▶ **EXERCISE GOAL**: When you reach the line that contains "Record cache_threads : Type" in the data below, start reproducing lines exactly, and stop after the line that contains "start_threads turns'".

▶ **PROVIDED DATA**:
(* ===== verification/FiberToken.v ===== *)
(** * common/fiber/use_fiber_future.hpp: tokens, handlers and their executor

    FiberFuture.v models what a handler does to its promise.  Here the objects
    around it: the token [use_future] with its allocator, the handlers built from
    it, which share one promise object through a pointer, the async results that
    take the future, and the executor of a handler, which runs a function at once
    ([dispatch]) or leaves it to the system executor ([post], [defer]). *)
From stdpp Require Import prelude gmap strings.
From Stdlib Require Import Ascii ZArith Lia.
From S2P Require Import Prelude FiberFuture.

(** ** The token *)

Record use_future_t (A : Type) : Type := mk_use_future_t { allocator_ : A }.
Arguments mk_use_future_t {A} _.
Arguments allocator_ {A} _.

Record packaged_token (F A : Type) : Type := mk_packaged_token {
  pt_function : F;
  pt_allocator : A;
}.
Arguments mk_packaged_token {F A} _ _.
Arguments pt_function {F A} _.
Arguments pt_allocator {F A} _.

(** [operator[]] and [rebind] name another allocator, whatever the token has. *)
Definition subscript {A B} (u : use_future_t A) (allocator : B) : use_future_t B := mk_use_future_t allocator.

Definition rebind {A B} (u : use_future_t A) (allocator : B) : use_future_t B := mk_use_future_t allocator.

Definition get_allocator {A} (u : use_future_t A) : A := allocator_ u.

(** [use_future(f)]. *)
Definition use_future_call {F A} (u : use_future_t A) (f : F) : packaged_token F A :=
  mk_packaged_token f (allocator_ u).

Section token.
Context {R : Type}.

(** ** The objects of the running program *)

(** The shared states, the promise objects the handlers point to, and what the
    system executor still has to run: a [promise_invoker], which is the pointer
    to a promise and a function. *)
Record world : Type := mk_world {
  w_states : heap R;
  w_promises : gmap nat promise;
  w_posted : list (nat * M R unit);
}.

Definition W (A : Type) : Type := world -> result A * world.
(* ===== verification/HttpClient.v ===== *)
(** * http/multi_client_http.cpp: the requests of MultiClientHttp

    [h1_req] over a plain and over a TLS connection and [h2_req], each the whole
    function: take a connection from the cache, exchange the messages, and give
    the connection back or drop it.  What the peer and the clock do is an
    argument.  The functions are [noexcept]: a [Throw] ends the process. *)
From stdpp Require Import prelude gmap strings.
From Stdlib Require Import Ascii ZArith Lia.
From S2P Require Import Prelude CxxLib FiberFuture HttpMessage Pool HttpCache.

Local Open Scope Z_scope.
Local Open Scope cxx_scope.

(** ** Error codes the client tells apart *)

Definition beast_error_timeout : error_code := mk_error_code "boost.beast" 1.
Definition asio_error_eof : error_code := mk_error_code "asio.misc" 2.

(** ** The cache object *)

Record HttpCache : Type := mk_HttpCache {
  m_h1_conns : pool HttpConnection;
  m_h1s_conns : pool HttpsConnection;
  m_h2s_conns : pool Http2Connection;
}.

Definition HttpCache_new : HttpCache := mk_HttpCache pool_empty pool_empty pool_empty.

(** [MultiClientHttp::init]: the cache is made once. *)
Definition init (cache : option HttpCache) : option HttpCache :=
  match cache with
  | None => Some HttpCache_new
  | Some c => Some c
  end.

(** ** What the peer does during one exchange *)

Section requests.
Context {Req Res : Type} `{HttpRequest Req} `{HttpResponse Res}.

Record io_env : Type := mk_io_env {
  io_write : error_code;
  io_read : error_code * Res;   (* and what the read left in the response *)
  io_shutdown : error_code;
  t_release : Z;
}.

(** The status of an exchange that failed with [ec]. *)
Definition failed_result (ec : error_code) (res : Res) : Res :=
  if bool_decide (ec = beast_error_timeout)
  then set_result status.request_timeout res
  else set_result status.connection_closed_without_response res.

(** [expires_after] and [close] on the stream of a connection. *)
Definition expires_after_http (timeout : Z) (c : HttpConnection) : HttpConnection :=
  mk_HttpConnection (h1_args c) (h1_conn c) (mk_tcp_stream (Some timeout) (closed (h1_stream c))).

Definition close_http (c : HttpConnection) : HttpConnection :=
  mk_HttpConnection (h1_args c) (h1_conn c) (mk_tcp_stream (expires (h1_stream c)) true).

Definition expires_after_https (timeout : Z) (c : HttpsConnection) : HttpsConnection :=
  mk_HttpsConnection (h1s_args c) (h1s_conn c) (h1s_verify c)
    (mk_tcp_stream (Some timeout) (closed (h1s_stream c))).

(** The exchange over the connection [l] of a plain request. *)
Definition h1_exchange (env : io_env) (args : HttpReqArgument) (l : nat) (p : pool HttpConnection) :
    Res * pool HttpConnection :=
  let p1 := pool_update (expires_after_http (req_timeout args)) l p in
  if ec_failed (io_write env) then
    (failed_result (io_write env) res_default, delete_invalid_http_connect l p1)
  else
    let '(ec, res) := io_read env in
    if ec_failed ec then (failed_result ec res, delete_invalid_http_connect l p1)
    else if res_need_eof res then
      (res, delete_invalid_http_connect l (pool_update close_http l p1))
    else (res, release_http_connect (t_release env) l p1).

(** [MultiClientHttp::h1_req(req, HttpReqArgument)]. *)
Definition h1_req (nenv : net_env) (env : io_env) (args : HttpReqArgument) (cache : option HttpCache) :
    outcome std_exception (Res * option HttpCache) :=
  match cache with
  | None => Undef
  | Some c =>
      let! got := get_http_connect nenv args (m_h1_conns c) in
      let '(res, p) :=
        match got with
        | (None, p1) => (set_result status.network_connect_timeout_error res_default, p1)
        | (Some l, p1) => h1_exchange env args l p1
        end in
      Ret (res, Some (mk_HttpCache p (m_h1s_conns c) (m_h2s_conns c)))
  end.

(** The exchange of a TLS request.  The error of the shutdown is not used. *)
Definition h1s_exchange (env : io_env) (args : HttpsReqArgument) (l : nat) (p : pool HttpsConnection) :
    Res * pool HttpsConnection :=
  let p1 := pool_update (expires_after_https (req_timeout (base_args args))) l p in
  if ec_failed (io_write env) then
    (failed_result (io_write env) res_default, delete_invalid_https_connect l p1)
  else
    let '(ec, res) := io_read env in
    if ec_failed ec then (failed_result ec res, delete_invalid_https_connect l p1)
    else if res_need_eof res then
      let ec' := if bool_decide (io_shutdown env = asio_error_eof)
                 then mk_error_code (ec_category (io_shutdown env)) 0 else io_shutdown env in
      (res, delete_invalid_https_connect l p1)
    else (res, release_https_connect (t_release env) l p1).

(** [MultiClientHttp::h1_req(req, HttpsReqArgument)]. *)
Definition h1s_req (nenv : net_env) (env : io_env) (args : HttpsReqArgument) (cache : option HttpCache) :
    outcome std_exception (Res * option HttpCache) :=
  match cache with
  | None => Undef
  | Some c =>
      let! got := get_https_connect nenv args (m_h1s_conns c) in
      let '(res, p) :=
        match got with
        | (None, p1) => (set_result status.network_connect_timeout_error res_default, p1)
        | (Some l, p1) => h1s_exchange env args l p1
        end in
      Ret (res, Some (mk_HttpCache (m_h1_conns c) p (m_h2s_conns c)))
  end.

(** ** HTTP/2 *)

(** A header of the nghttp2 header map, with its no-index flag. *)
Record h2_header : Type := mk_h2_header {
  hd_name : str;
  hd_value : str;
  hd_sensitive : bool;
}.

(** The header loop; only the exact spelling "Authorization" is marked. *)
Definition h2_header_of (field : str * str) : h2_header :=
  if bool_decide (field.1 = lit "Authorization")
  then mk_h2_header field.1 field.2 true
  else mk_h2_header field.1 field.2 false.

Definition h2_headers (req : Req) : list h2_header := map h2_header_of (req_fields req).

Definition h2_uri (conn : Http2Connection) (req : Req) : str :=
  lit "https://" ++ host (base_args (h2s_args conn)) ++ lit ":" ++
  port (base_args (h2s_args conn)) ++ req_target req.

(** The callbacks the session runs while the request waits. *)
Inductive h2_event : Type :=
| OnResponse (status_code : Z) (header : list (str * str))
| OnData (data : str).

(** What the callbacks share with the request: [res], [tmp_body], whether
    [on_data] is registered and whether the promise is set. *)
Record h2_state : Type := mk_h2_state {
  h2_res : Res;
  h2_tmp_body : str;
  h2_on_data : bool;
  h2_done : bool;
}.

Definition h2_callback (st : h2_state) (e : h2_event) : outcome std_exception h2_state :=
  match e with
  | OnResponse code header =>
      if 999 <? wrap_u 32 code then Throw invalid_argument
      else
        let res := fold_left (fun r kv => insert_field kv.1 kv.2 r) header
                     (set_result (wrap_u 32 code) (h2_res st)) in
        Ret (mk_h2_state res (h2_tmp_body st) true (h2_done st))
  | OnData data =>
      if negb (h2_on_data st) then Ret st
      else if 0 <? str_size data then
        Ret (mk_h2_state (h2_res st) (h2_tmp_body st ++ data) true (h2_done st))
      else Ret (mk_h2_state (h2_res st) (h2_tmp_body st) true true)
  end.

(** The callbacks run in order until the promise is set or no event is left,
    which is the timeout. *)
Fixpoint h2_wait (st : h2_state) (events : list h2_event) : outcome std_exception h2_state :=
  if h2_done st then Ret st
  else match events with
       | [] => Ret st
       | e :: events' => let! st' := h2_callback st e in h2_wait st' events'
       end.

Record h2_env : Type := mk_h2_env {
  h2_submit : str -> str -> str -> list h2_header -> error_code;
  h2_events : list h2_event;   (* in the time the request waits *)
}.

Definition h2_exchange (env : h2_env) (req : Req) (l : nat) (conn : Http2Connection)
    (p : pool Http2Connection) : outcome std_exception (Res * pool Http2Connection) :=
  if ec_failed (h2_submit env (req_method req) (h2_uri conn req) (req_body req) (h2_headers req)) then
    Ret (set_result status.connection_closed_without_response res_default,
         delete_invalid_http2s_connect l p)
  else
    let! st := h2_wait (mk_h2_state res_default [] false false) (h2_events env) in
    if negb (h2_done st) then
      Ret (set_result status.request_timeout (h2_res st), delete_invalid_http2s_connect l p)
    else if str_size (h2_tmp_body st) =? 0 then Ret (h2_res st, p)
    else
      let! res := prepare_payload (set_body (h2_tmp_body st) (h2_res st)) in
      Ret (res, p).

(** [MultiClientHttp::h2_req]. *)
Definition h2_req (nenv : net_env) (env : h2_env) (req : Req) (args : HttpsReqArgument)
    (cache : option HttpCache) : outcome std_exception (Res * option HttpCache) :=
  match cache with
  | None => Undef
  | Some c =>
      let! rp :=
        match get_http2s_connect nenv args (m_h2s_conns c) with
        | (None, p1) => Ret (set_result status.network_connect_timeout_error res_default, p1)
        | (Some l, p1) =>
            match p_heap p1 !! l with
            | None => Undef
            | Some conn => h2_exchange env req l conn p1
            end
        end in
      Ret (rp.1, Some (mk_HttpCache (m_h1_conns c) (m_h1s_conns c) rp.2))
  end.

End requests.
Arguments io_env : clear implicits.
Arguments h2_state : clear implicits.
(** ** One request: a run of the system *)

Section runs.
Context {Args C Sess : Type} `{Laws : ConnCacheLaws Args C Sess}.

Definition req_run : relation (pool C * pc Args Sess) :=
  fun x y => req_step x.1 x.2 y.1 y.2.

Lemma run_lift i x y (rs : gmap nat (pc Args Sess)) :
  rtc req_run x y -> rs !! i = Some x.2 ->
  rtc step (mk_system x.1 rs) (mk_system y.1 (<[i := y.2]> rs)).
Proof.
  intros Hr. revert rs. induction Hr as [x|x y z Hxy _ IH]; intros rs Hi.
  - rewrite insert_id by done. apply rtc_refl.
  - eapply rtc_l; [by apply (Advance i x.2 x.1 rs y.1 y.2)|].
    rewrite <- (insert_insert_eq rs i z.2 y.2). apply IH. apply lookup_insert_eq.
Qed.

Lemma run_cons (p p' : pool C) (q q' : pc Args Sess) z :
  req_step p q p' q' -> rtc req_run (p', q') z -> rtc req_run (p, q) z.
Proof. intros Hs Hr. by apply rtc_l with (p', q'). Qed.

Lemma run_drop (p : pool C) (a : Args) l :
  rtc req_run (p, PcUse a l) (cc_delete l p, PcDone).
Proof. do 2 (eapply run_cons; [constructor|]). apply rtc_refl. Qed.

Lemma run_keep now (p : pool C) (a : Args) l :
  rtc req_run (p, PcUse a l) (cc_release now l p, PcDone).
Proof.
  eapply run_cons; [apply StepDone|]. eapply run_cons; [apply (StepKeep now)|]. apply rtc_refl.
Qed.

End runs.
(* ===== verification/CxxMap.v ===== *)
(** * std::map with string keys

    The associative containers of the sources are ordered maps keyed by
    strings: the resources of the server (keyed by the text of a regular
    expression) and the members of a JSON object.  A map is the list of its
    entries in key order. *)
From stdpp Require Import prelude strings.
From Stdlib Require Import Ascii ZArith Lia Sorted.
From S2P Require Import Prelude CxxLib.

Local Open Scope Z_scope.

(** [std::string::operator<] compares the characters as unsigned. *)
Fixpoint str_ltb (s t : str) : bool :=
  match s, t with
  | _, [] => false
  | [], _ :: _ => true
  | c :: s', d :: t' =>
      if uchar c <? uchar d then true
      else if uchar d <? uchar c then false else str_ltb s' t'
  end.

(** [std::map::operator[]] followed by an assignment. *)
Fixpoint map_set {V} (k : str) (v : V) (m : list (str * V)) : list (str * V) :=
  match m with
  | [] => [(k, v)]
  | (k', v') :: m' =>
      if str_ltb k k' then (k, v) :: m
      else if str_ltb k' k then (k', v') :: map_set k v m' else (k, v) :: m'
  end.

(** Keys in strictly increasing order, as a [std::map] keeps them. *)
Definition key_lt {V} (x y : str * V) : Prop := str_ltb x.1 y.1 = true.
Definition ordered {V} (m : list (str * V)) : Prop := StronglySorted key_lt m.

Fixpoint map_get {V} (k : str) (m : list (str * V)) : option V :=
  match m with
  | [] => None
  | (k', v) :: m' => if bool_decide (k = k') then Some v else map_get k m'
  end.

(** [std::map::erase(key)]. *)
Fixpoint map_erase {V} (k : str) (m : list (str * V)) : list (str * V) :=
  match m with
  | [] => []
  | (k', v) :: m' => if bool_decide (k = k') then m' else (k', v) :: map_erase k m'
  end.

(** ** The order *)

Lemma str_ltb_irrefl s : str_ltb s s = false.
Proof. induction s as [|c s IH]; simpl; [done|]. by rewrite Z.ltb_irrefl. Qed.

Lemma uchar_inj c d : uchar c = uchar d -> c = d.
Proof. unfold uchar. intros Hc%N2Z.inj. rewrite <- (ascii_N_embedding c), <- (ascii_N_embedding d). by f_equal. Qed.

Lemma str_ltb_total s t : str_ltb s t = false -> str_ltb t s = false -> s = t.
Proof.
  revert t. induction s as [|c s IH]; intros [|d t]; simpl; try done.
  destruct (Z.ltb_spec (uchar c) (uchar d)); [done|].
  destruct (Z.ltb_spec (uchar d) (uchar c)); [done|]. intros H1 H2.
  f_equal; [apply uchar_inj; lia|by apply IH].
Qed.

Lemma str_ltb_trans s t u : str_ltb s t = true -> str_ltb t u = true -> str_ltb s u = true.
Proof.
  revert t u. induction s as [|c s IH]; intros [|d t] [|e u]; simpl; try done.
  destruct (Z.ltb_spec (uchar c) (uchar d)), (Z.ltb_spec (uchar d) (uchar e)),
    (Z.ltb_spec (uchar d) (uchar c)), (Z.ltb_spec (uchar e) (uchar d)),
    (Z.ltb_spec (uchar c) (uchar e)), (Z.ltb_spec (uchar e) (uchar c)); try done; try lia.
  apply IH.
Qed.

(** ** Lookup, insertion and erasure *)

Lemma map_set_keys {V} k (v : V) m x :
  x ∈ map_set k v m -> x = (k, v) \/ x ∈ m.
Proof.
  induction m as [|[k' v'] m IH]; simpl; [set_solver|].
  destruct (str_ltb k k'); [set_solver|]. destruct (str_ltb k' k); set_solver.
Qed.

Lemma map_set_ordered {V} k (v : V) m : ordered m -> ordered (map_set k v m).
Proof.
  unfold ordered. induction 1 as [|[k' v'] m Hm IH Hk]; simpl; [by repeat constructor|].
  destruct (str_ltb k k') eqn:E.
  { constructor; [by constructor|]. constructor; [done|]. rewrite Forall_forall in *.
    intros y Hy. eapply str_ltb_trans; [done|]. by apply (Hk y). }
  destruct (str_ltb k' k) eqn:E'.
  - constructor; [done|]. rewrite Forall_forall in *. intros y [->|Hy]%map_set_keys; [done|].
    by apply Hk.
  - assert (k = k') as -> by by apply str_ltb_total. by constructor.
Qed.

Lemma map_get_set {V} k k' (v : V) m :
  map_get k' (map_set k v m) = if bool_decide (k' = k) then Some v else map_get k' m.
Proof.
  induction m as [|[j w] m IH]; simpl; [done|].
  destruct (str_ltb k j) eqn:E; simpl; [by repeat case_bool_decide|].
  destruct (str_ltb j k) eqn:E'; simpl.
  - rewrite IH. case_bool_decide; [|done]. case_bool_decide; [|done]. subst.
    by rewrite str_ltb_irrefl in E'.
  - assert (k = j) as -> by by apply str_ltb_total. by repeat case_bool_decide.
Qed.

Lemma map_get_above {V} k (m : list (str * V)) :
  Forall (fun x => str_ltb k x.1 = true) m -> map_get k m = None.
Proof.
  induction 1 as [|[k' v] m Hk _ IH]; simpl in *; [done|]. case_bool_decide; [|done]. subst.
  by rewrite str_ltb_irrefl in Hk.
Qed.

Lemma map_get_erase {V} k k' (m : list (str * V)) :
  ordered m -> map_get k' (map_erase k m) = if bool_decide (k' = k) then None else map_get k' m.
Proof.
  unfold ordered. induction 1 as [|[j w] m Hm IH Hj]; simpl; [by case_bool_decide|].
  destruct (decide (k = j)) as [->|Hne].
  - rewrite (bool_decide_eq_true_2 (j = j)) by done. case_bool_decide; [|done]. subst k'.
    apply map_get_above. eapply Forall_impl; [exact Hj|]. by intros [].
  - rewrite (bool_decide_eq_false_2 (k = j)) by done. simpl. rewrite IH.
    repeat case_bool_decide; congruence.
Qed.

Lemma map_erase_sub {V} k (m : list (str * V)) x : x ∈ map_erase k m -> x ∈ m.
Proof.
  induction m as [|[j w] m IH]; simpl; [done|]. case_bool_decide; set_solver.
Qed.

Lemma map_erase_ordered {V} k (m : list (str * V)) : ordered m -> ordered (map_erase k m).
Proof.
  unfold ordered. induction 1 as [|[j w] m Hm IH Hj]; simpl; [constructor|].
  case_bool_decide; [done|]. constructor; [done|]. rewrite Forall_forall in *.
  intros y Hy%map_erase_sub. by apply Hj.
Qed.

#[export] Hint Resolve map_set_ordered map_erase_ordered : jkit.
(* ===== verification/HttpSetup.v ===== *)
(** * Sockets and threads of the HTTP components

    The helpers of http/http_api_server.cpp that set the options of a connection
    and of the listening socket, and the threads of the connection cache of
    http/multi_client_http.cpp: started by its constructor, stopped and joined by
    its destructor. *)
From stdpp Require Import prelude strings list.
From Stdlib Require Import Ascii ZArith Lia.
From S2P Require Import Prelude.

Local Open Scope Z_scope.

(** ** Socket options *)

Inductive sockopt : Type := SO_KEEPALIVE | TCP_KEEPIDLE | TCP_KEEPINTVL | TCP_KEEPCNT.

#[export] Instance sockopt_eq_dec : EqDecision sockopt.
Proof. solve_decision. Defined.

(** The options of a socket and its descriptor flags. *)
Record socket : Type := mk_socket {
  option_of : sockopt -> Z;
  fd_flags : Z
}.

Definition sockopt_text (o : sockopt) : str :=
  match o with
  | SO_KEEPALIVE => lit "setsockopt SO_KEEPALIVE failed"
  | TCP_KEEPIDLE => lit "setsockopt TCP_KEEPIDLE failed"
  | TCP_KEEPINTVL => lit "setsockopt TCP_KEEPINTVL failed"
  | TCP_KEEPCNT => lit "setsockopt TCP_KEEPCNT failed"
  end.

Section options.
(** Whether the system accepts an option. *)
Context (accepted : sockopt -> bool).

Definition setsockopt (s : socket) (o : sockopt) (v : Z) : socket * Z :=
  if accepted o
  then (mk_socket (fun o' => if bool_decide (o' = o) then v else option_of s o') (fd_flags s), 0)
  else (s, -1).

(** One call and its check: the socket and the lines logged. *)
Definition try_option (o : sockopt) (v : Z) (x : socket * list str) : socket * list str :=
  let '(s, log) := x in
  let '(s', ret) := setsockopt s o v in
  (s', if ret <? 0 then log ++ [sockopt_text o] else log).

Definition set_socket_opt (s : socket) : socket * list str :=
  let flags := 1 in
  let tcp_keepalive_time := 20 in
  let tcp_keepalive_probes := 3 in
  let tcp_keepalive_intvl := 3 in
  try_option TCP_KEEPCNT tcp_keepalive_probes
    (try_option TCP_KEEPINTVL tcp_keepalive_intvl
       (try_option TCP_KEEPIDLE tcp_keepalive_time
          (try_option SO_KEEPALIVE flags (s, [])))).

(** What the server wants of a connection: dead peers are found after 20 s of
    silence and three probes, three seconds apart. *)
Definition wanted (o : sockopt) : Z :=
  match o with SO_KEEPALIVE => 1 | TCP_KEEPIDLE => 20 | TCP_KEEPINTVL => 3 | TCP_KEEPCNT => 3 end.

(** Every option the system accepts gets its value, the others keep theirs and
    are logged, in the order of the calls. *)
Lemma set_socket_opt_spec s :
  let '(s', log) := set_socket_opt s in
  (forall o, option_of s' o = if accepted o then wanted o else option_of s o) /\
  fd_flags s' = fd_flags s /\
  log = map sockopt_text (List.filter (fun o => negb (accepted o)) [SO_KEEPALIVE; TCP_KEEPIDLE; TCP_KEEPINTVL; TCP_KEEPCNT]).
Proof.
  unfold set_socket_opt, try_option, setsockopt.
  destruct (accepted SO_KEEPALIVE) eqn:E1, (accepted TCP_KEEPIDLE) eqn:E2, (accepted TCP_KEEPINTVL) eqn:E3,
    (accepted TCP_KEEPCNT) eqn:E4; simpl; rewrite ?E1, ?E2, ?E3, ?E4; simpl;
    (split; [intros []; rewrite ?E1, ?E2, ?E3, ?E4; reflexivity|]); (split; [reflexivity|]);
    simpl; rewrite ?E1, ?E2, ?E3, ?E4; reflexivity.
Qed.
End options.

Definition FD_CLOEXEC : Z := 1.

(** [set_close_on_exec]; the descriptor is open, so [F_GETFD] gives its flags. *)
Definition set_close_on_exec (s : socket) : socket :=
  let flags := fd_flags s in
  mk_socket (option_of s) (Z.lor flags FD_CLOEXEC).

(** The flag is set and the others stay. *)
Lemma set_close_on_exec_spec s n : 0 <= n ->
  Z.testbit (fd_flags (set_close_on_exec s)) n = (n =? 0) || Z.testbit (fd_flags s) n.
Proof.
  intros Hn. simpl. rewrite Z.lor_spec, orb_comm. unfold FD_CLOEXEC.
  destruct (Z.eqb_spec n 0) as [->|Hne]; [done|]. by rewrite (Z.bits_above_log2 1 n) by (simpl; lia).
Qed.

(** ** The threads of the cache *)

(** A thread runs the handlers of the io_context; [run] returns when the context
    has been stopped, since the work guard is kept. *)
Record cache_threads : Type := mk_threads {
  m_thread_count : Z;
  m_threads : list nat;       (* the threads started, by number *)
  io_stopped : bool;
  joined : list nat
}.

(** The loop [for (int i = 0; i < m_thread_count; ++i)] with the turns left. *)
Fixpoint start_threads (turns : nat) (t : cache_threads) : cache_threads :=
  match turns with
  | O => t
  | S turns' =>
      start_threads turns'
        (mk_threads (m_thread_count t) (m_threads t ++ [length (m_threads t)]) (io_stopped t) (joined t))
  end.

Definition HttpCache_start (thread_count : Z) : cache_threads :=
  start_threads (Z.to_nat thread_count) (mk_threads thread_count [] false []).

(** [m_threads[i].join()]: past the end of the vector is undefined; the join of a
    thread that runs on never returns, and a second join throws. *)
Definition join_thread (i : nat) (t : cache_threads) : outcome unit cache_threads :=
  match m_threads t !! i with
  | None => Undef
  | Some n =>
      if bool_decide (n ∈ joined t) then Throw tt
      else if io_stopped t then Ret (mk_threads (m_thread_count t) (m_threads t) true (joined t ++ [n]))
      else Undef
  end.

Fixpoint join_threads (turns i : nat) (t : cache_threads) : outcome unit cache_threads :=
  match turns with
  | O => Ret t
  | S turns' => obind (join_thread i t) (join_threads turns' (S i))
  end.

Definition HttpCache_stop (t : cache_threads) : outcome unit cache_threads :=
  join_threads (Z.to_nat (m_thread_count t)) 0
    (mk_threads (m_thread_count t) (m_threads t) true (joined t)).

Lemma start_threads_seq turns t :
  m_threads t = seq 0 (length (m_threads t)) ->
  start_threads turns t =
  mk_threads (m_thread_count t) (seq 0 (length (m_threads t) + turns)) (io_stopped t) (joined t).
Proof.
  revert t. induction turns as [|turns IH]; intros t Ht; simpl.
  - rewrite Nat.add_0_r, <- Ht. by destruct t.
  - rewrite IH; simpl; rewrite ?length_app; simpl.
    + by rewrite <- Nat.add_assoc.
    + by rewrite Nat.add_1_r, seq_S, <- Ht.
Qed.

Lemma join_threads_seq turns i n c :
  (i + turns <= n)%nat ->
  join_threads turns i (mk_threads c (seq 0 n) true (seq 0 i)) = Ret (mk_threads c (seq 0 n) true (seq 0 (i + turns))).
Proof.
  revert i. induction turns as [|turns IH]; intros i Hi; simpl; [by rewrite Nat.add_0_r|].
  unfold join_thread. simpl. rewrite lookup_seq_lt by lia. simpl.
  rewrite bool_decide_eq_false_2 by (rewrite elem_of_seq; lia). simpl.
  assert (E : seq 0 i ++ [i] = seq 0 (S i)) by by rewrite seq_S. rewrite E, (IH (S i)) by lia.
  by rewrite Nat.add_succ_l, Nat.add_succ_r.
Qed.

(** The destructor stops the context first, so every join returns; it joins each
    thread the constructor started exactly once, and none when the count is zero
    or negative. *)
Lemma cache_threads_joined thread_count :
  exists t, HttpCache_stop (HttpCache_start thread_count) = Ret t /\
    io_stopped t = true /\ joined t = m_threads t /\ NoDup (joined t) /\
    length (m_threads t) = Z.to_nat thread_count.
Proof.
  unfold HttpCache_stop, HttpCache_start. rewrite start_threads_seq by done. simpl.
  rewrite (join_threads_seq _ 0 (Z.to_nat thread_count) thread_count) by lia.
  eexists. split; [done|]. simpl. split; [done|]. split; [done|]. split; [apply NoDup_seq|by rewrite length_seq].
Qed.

▶ **TASK OUTPUT**:
Record cache_threads : Type := mk_threads {
  m_thread_count : Z;
  m_threads : list nat;       (* the threads started, by number *)
  io_stopped : bool;
  joined : list nat
}.

(** The loop [for (int i = 0; i < m_thread_count; ++i)] with the turns left. *)
Fixpoint start_threads (turns : nat) (t : cache_threads) : cache_threads :=
  match turns with
  | O => t
  | S turns' =>
      start_threads turns'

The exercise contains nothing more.